Tuesday, May 31, 2016

I wish I had paid better attention to the stories that my dad told me.  I wish I had paid better attention to the stories Ken told as well.  But I didn't.  And when I find myself wanting to ask one of them a question, they aren't there.  And the stories are gone.  They both had the most interesting lives.   I can write about what I remember, but it only skims the surface.

I  wonder why I didn't pay better attention.  I think maybe because I didn't know at the time how much I had been blessed--because they were all I knew.  It's only in looking back that I am amazed at the exceptional lives they both led--in light of the people I have met along the way.  They were both truly exceptional people.  I took them both for granted. 

They loved each other.  My dad thought Ken hung the moon.  And visa versa.  My dad and mom were good friends of Ken's mom and dad, and they went to all of Ken's football games together when Ken was in high-school.  I don't know where I was.  With a baby sitter--my grandparents probably.  I was just starting first grade when Ken started the ninth grade.  I don't remember him.  I do remember his dad and mom because his dad was our pastor.  His dad baptized me.  And his mom was my Sunday School teacher. 

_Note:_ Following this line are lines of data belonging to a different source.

Definition upd_sb_size (h : Z -> Z) (r : superblock) : superblock :=
  Superblock (h (r.(sb_size))) r.(sb_nblocks) r.(sb_ninodes) r.(sb_nlog)
    r.(sb_logstart) r.(sb_inodestart) r.(sb_bmapstart).
Definition upd_sb_nblocks (h : Z -> Z) (r : superblock) : superblock :=
  Superblock r.(sb_size) (h (r.(sb_nblocks))) r.(sb_ninodes) r.(sb_nlog)
    r.(sb_logstart) r.(sb_inodestart) r.(sb_bmapstart).
Definition upd_sb_ninodes (h : Z -> Z) (r : superblock) : superblock :=
  Superblock r.(sb_size) r.(sb_nblocks) (h (r.(sb_ninodes))) r.(sb_nlog)
    r.(sb_logstart) r.(sb_inodestart) r.(sb_bmapstart).
Definition upd_sb_nlog (h : Z -> Z) (r : superblock) : superblock :=
  Superblock r.(sb_size) r.(sb_nblocks) r.(sb_ninodes) (h (r.(sb_nlog)))
    r.(sb_logstart) r.(sb_inodestart) r.(sb_bmapstart).
Definition upd_sb_logstart (h : Z -> Z) (r : superblock) : superblock :=
  Superblock r.(sb_size) r.(sb_nblocks) r.(sb_ninodes) r.(sb_nlog)
    (h (r.(sb_logstart))) r.(sb_inodestart) r.(sb_bmapstart).
Definition upd_sb_inodestart (h : Z -> Z) (r : superblock) : superblock :=
  Superblock r.(sb_size) r.(sb_nblocks) r.(sb_ninodes) r.(sb_nlog) r.(sb_logstart)
    (h (r.(sb_inodestart))) r.(sb_bmapstart).
Definition upd_sb_bmapstart (h : Z -> Z) (r : superblock) : superblock :=
  Superblock r.(sb_size) r.(sb_nblocks) r.(sb_ninodes) r.(sb_nlog) r.(sb_logstart)
    r.(sb_inodestart) (h (r.(sb_bmapstart))).

Record inode := Inode {
  i_dev : Z;
  i_inum : Z;
  i_ref : Z;
  i_valid : Z;
  i_type : Z;
  i_major : Z;
  i_minor : Z;
  i_nlink : Z;
  i_size : Z;
  i_addrs : list Z;
}.

Definition upd_i_dev (h : Z -> Z) (r : inode) : inode :=
  Inode (h (r.(i_dev))) r.(i_inum) r.(i_ref) r.(i_valid) r.(i_type) r.(i_major)
    r.(i_minor) r.(i_nlink) r.(i_size) r.(i_addrs).
Definition upd_i_inum (h : Z -> Z) (r : inode) : inode :=
  Inode r.(i_dev) (h (r.(i_inum))) r.(i_ref) r.(i_valid) r.(i_type) r.(i_major)
    r.(i_minor) r.(i_nlink) r.(i_size) r.(i_addrs).
Definition upd_i_ref (h : Z -> Z) (r : inode) : inode :=
  Inode r.(i_dev) r.(i_inum) (h (r.(i_ref))) r.(i_valid) r.(i_type) r.(i_major)
    r.(i_minor) r.(i_nlink) r.(i_size) r.(i_addrs).
Definition upd_i_valid (h : Z -> Z) (r : inode) : inode :=
  Inode r.(i_dev) r.(i_inum) r.(i_ref) (h (r.(i_valid))) r.(i_type) r.(i_major)
    r.(i_minor) r.(i_nlink) r.(i_size) r.(i_addrs).
Definition upd_i_type (h : Z -> Z) (r : inode) : inode :=
  Inode r.(i_dev) r.(i_inum) r.(i_ref) r.(i_valid) (h (r.(i_type))) r.(i_major)
    r.(i_minor) r.(i_nlink) r.(i_size) r.(i_addrs).
Definition upd_i_major (h : Z -> Z) (r : inode) : inode :=
  Inode r.(i_dev) r.(i_inum) r.(i_ref) r.(i_valid) r.(i_type) (h (r.(i_major)))
    r.(i_minor) r.(i_nlink) r.(i_size) r.(i_addrs).
Definition upd_i_minor (h : Z -> Z) (r : inode) : inode :=
  Inode r.(i_dev) r.(i_inum) r.(i_ref) r.(i_valid) r.(i_type) r.(i_major)
    (h (r.(i_minor))) r.(i_nlink) r.(i_size) r.(i_addrs).
Definition upd_i_nlink (h : Z -> Z) (r : inode) : inode :=
  Inode r.(i_dev) r.(i_inum) r.(i_ref) r.(i_valid) r.(i_type) r.(i_major) r.(i_minor)
    (h (r.(i_nlink))) r.(i_size) r.(i_addrs).
Definition upd_i_size (h : Z -> Z) (r : inode) : inode :=
  Inode r.(i_dev) r.(i_inum) r.(i_ref) r.(i_valid) r.(i_type) r.(i_major) r.(i_minor)
    r.(i_nlink) (h (r.(i_size))) r.(i_addrs).
Definition upd_i_addrs (h : list Z -> list Z) (r : inode) : inode :=
  Inode r.(i_dev) r.(i_inum) r.(i_ref) r.(i_valid) r.(i_type) r.(i_major) r.(i_minor)
    r.(i_nlink) r.(i_size) (h (r.(i_addrs))).

Record log := Log {
  l_start : Z;
  l_size : Z;
  l_outstanding : Z;
  l_committing : Z;
  l_dev : Z;
  lh_n : Z;
  lh_block : list Z;
}.

Definition upd_l_start (h : Z -> Z) (r : log) : log :=
  Log (h (r.(l_start))) r.(l_size) r.(l_outstanding) r.(l_committing) r.(l_dev)
    r.(lh_n) r.(lh_block).
Definition upd_l_size (h : Z -> Z) (r : log) : log :=
  Log r.(l_start) (h (r.(l_size))) r.(l_outstanding) r.(l_committing) r.(l_dev)
    r.(lh_n) r.(lh_block).
Definition upd_l_outstanding (h : Z -> Z) (r : log) : log :=
  Log r.(l_start) r.(l_size) (h (r.(l_outstanding))) r.(l_committing) r.(l_dev)
    r.(lh_n) r.(lh_block).
Definition upd_l_committing (h : Z -> Z) (r : log) : log :=
  Log r.(l_start) r.(l_size) r.(l_outstanding) (h (r.(l_committing))) r.(l_dev)
    r.(lh_n) r.(lh_block).
Definition upd_l_dev (h : Z -> Z) (r : log) : log :=
  Log r.(l_start) r.(l_size) r.(l_outstanding) r.(l_committing) (h (r.(l_dev)))
    r.(lh_n) r.(lh_block).
Definition upd_lh_n (h : Z -> Z) (r : log) : log :=
  Log r.(l_start) r.(l_size) r.(l_outstanding) r.(l_committing) r.(l_dev)
    (h (r.(lh_n))) r.(lh_block).
Definition upd_lh_block (h : list Z -> list Z) (r : log) : log :=
  Log r.(l_start) r.(l_size) r.(l_outstanding) r.(l_committing) r.(l_dev) r.(lh_n)
    (h (r.(lh_block))).

Record inputbuf := Inputbuf {
  in_buf : list Z;
  in_r : Z;
  in_w : Z;
  in_e : Z;
}.

Definition upd_in_buf (h : list Z -> list Z) (r : inputbuf) : inputbuf :=
  Inputbuf (h (r.(in_buf))) r.(in_r) r.(in_w) r.(in_e).
Definition upd_in_r (h : Z -> Z) (r : inputbuf) : inputbuf :=
  Inputbuf r.(in_buf) (h (r.(in_r))) r.(in_w) r.(in_e).
Definition upd_in_w (h : Z -> Z) (r : inputbuf) : inputbuf :=
  Inputbuf r.(in_buf) r.(in_r) (h (r.(in_w))) r.(in_e).
Definition upd_in_e (h : Z -> Z) (r : inputbuf) : inputbuf :=
  Inputbuf r.(in_buf) r.(in_r) r.(in_w) (h (r.(in_e))).

(** The drivers that [devsw] may point to. *)
Inductive devid := DEV_console.

(** The accesses of the kernel to devices, in order: ports, strings of bytes
    through a port, and registers mapped into memory. *)
Inductive ioevent :=
| EOut (port v : Z)
| EIn (port v : Z)
| EOutS (port : Z) (bs : list Z)
| EInS (port : Z) (bs : list Z)
| EWrite (addr v : Z)
| ERead (addr v : Z).

(** ** The global variables

    One field per global of the kernel; [hw] is the CPU that executes, [pipes]
    the typed view of the pages that hold a [struct pipe], [disk] the blocks of
    the disk, [console] the characters sent to the console so far, [ioevents] the
    other accesses to devices.  Two fields are not variables of the code:
    [dwrites] lists the block writes that reached the disk, and [budget] is the
    number of context switches the run may still make. *)
Record kernel := Kernel {
  hw : hwregs;
  cpus : list cpu;
  ncpu : nat;
  locks : lockid -> spinlock;
  sleeplocks : slid -> sleeplock;
  ptable : list proc;
  nextpid : Z;
  initproc : option nat;
  proc_quantum : Z;
  forkret_first : Z;
  ticks : Z;
  mem : Z -> Z;
  use_lock : Z;
  freelist : Z;
  kpgdir : Z;
  mt : list Z;
  mti : Z;
  ftable : list file;
  pipes : Z -> pipe;
  bcache : list buf;
  klog : log;
  sb : superblock;
  icache : list inode;
  devsw : list (option devid);
  disk : Z -> list Z;
  disksize : Z;
  dwrites : list (Z * list Z);
  idequeue : option nat;
  havedisk1 : Z;
  cons_locking : Z;
  panicked : Z;
  input : inputbuf;
  console : list Z;
  idt : list gatedesc;
  lapic : Z;
  ioapicid : Z;
  uart : Z;
  kbdshift : Z;
  ioevents : list ioevent;
  budget : nat;
}.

Through the years, as I have taught Bible classes of women, I have found out how horrible life can be for some people.  I have heard so many horror stories.  Not every woman got wonderful parents.  Or wonderful husbands.  Or perfect in-laws.

God has blessed me with a life full of wonderful people.  And as I have lived my life, I have become very aware of how exceptional they all were.  Many times, we don't know what we have until it is gone.  And of course, it is too late to tell them how much they meant in my life.  They are all gone.

I am missing both Ken and my dad today.  Really bad.  They sat around and told stories.  They treasured each other's company.  They were such good friends.